WHAT THE EXERCISE ASKS —
A verbatim reproduction of the lines below, from the line containing "connect_steps demo_connect_cfg client_timeout_default" through the line containing "[|discriminate Hi].", both ends included, is the whole required output.

INPUT DATA —
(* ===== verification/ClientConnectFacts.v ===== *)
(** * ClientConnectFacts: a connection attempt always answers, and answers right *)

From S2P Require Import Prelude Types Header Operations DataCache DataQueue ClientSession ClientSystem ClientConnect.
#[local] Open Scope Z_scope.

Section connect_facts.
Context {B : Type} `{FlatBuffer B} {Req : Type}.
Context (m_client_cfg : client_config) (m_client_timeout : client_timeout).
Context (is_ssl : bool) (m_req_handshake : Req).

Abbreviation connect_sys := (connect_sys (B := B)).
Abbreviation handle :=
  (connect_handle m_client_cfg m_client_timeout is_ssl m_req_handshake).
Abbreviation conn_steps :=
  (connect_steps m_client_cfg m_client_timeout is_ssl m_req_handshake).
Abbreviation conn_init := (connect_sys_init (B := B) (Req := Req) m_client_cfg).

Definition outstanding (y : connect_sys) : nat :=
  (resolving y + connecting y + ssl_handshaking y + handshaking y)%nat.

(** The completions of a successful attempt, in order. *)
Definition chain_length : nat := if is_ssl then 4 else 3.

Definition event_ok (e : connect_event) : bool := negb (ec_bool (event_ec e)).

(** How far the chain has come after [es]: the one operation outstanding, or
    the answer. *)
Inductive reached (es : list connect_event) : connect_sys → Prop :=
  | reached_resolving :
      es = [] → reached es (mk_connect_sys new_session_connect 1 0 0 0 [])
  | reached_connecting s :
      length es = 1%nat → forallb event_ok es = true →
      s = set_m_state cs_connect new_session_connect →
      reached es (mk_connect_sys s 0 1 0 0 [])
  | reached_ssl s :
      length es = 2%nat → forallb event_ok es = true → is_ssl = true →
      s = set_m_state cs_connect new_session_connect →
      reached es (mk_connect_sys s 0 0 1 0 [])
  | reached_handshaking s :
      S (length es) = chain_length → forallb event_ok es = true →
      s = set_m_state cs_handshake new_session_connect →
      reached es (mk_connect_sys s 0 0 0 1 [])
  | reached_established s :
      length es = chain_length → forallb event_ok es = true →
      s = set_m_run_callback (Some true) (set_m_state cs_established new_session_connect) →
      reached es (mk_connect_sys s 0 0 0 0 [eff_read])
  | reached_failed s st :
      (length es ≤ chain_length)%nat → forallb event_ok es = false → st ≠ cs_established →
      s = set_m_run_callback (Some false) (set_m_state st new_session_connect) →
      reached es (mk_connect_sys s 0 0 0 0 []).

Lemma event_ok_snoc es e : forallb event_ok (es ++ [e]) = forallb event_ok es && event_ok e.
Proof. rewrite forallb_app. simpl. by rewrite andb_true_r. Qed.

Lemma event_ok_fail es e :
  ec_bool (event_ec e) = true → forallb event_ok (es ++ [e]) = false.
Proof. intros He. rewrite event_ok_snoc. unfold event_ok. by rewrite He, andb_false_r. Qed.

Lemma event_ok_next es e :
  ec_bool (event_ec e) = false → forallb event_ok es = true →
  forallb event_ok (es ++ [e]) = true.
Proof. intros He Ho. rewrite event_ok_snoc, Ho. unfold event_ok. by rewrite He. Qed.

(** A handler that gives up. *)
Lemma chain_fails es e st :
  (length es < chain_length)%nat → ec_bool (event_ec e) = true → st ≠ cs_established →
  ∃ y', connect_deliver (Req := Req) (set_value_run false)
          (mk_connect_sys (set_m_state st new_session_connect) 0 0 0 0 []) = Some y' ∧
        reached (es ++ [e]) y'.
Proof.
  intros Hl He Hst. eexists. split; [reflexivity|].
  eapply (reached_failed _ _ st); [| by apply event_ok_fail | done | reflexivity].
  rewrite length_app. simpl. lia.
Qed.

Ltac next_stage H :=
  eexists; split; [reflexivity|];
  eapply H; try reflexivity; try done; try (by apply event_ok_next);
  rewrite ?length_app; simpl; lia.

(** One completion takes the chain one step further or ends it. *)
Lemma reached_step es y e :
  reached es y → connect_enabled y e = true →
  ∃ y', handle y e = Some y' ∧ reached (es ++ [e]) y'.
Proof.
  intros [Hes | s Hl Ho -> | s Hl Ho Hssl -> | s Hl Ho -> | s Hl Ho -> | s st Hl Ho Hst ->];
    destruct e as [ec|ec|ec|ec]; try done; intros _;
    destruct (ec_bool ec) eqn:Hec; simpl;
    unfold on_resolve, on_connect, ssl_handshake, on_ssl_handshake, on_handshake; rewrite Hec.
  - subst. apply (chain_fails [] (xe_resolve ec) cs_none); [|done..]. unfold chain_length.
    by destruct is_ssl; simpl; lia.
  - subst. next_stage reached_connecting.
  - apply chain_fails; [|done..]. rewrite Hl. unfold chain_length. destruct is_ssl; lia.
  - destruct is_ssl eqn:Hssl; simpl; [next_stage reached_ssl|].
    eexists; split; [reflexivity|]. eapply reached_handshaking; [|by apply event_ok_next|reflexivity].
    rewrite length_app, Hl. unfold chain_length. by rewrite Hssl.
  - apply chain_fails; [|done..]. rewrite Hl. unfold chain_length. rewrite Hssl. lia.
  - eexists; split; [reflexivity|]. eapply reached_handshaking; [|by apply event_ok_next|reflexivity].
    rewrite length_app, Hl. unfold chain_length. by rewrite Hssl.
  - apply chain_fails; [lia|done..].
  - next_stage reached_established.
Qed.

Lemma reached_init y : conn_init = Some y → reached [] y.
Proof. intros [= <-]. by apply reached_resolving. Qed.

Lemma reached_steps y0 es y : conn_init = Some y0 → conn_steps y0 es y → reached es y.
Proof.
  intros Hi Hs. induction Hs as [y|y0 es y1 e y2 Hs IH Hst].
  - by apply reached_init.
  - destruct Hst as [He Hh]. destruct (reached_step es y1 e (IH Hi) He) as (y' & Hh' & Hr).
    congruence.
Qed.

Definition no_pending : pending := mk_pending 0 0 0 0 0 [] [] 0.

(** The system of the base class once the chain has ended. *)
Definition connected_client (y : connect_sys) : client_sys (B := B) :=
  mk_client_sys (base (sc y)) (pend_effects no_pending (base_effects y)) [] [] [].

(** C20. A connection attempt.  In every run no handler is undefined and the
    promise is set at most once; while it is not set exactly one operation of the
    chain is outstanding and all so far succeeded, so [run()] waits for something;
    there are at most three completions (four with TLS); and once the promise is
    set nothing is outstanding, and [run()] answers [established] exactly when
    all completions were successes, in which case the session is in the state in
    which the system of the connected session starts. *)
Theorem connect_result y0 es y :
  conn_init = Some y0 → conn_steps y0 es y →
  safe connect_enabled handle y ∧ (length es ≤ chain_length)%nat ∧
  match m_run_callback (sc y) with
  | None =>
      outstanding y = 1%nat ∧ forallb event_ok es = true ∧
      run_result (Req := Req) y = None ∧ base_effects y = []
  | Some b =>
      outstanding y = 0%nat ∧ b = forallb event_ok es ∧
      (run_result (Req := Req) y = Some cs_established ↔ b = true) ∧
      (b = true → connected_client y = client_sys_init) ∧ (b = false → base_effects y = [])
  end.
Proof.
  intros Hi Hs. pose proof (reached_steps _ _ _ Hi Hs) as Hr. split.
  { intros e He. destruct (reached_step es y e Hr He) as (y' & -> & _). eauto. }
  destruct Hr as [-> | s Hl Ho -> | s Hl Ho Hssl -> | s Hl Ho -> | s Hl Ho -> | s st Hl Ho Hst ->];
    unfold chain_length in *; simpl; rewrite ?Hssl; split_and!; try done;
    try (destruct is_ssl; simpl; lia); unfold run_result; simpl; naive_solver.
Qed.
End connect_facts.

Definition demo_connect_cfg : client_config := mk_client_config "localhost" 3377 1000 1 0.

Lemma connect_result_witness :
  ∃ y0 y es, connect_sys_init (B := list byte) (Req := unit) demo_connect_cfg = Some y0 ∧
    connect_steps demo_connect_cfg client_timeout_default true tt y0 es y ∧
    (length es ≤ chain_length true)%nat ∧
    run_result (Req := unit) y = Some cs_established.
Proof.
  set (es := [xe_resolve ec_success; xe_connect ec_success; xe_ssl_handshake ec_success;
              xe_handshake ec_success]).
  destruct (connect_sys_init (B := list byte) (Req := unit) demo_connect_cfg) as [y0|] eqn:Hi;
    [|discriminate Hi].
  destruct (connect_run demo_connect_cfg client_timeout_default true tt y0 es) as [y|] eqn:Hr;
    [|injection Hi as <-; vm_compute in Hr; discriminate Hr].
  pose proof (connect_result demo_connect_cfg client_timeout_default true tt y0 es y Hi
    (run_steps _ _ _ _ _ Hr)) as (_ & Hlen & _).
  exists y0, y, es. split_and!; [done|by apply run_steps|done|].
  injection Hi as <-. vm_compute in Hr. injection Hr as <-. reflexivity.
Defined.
---
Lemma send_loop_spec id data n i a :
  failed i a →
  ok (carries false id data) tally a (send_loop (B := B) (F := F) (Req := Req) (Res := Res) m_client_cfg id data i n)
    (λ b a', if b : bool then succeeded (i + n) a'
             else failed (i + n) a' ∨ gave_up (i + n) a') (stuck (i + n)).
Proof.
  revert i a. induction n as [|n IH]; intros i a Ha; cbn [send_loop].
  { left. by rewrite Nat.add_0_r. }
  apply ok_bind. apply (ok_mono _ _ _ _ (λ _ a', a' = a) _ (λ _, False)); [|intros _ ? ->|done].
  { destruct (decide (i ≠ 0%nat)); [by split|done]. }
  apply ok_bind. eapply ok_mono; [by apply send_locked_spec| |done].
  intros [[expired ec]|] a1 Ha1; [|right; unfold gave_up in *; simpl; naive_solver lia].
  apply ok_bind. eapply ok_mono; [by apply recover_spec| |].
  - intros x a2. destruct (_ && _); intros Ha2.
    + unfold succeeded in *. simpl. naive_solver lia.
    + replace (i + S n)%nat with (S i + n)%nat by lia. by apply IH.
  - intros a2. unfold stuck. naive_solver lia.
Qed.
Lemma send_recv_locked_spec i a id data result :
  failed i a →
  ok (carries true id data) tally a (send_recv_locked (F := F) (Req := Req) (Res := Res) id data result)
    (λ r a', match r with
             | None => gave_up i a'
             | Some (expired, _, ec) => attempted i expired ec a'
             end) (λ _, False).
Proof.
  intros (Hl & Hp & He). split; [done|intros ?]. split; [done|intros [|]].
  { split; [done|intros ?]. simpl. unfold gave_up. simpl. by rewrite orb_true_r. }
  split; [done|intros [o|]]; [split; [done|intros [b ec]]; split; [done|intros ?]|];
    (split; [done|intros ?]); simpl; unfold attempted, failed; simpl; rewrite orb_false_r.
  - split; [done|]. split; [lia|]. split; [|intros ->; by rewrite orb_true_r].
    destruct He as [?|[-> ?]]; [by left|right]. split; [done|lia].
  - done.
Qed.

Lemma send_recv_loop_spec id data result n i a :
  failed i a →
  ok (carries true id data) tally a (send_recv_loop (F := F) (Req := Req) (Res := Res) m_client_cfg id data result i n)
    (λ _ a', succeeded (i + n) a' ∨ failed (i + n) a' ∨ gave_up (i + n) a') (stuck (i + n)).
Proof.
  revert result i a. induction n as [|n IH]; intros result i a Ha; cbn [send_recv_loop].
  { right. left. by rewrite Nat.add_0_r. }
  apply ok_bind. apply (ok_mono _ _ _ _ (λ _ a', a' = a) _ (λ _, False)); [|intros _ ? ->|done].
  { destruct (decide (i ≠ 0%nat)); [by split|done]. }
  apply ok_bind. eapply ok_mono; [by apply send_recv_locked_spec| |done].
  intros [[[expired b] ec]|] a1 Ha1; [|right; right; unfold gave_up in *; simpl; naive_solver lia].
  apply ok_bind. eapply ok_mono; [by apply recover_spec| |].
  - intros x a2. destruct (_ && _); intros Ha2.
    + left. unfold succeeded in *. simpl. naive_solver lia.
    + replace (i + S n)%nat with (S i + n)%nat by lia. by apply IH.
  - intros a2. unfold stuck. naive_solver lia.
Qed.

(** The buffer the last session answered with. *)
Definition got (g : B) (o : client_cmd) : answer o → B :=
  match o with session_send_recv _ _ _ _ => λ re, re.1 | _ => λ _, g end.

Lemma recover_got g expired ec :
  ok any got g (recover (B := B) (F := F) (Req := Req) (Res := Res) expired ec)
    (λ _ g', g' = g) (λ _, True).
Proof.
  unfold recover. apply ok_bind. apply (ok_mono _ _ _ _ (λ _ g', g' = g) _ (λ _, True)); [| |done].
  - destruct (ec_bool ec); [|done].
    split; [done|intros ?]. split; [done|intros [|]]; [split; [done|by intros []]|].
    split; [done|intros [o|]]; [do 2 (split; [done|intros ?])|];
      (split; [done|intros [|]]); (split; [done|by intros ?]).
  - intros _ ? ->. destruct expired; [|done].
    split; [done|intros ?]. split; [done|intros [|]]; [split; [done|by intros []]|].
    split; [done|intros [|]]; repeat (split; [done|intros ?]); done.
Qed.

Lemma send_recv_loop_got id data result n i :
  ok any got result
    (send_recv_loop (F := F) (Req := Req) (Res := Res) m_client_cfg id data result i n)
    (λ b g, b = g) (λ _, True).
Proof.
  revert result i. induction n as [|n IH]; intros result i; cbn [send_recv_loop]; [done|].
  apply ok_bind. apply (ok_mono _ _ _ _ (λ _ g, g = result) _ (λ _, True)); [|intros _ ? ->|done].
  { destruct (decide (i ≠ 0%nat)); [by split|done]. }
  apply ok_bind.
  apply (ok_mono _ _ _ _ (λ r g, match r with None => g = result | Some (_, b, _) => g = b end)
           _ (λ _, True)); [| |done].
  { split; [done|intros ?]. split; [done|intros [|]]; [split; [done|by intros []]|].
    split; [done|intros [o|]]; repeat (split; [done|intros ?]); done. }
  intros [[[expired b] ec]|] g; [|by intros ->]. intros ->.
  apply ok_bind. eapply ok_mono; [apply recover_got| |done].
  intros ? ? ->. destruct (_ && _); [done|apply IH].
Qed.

TASK ANSWER —
    connect_steps demo_connect_cfg client_timeout_default true tt y0 es y ∧
    (length es ≤ chain_length true)%nat ∧
    run_result (Req := unit) y = Some cs_established.
Proof.
  set (es := [xe_resolve ec_success; xe_connect ec_success; xe_ssl_handshake ec_success;
              xe_handshake ec_success]).
  destruct (connect_sys_init (B := list byte) (Req := unit) demo_connect_cfg) as [y0|] eqn:Hi;
    [|discriminate Hi].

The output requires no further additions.